The bill, introduced by Senate President Vicente Sotto III, aims to identify maritime zones, archipelagic waters, and territorial zones of the country.

Pressed on the resolution condemning recent Chinese ships’ water cannon attack, Pimentel said he will seek to clarify the resolution’s aim to enter defense and security management.

Pimentel said that he does not want a militarised approach in resolving the disputes in the South China Sea.

He was referring to the Senate resolution filed by Senator Panfilo Lacson.

“There is a part there on entering defense and security arrangement with other nations. We need to talk about that and it’s meaning. Personally, I don’t want it to be militarized... if there is a disputed area let’s not have it militarized. Let’s make the international law as our rule.”

Lacson filed the Senate Resolution 954 to denounce China’s continued presence and “hostile acts” within the Philippine exclusive economic zone (EEZ) in the West Philippine Sea.

Also, the resolution seeks to enhance the country’s positions in the West Philippine Sea through “defence and security agreements with other nations.” 

After China occupied Mischief Reef in the mid-1990s, the Philippines ran a derelict navy vessel aground on the nearby Second Thomas Shoal to assert Manila’s territorial claim. Members of the Philippine marines are based there. 

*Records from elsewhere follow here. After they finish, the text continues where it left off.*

(** X13.  The flux of a synthetic light curve, sample by sample.  Without a
    transit the value at index [i] is [1 + (u_i - 0.5) * 0.001] for the
    [i]-th value drawn; with a transit, whose period, depth and duration
    come from the next three draws, the same value is scaled by
    [1 - depth * (1 - cos(PI * phase / duration)) / 2] where the phase is
    below the duration, and kept elsewhere. *)
Theorem generateSyntheticLightCurve_flux (n : nat) (r : Random) :
  let base :=
    map (fun i => 1.0 + (draws r (drawn r + i) - 0.5) * 0.001) (seq 0 n) in
  let period := 3 + draws r (drawn r + n) * 7 in
  let depth := 0.005 + draws r (drawn r + n + 1) * 0.015 in
  let duration := 0.05 + draws r (drawn r + n + 2) * 0.05 in
  flux (fst (generateSyntheticLightCurve Math_cos false n r)) = base /\
  flux (fst (generateSyntheticLightCurve Math_cos true n r))
  = zip_with (with_transit Math_cos period depth duration)
      (map (fun i => of_nat i * 0.02) (seq 0 n)) base.
Proof.
  cbn zeta. unfold generateSyntheticLightCurve.
  rewrite noise_fold, length_map, length_seq. cbn [app].
  split; [reflexivity|].
  unfold Math_random. cbn [draws drawn fst snd time flux].
  pose proof (transit_fold
                (3 + draws r (drawn r + n) * 7)
                (0.005 + draws r (S (drawn r + n)) * 0.015)
                (0.05 + draws r (S (S (drawn r + n))) * 0.05)
                (map (fun i => of_nat i * 0.02) (seq 0 n))
                (map (fun i => 1.0 + (draws r (drawn r + i) - 0.5) * 0.001) (seq 0 n))
                []) as E.
  cbn [app length Nat.add] in E. rewrite (imap_ext _ pair) in E by reflexivity.
  rewrite E by now rewrite !length_map.
  now replace (drawn r + n + 1)%nat with (S (drawn r + n)) by lia;
    replace (drawn r + n + 2)%nat with (S (S (drawn r + n))) by lia.
Qed.

End SyntheticCurves.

Philippine President Rodrigo Duterte condemned the latest flare-up in the sea during an Asian regional summit hosted by Chinese President Xi Jinping.

“We abhor the recent event in the Ayungin Shoal and view with grave concern other similar developments,” Duterte told the meeting, using the Philippines’ name for the shoal.

“This does not speak well of the relations between our nations and our partnership.” 

Duterte’s remarks were unusually strong for a leader who has fostered warmer ties with Beijing since taking power in 2016 in the hope of extracting promised investment and trade.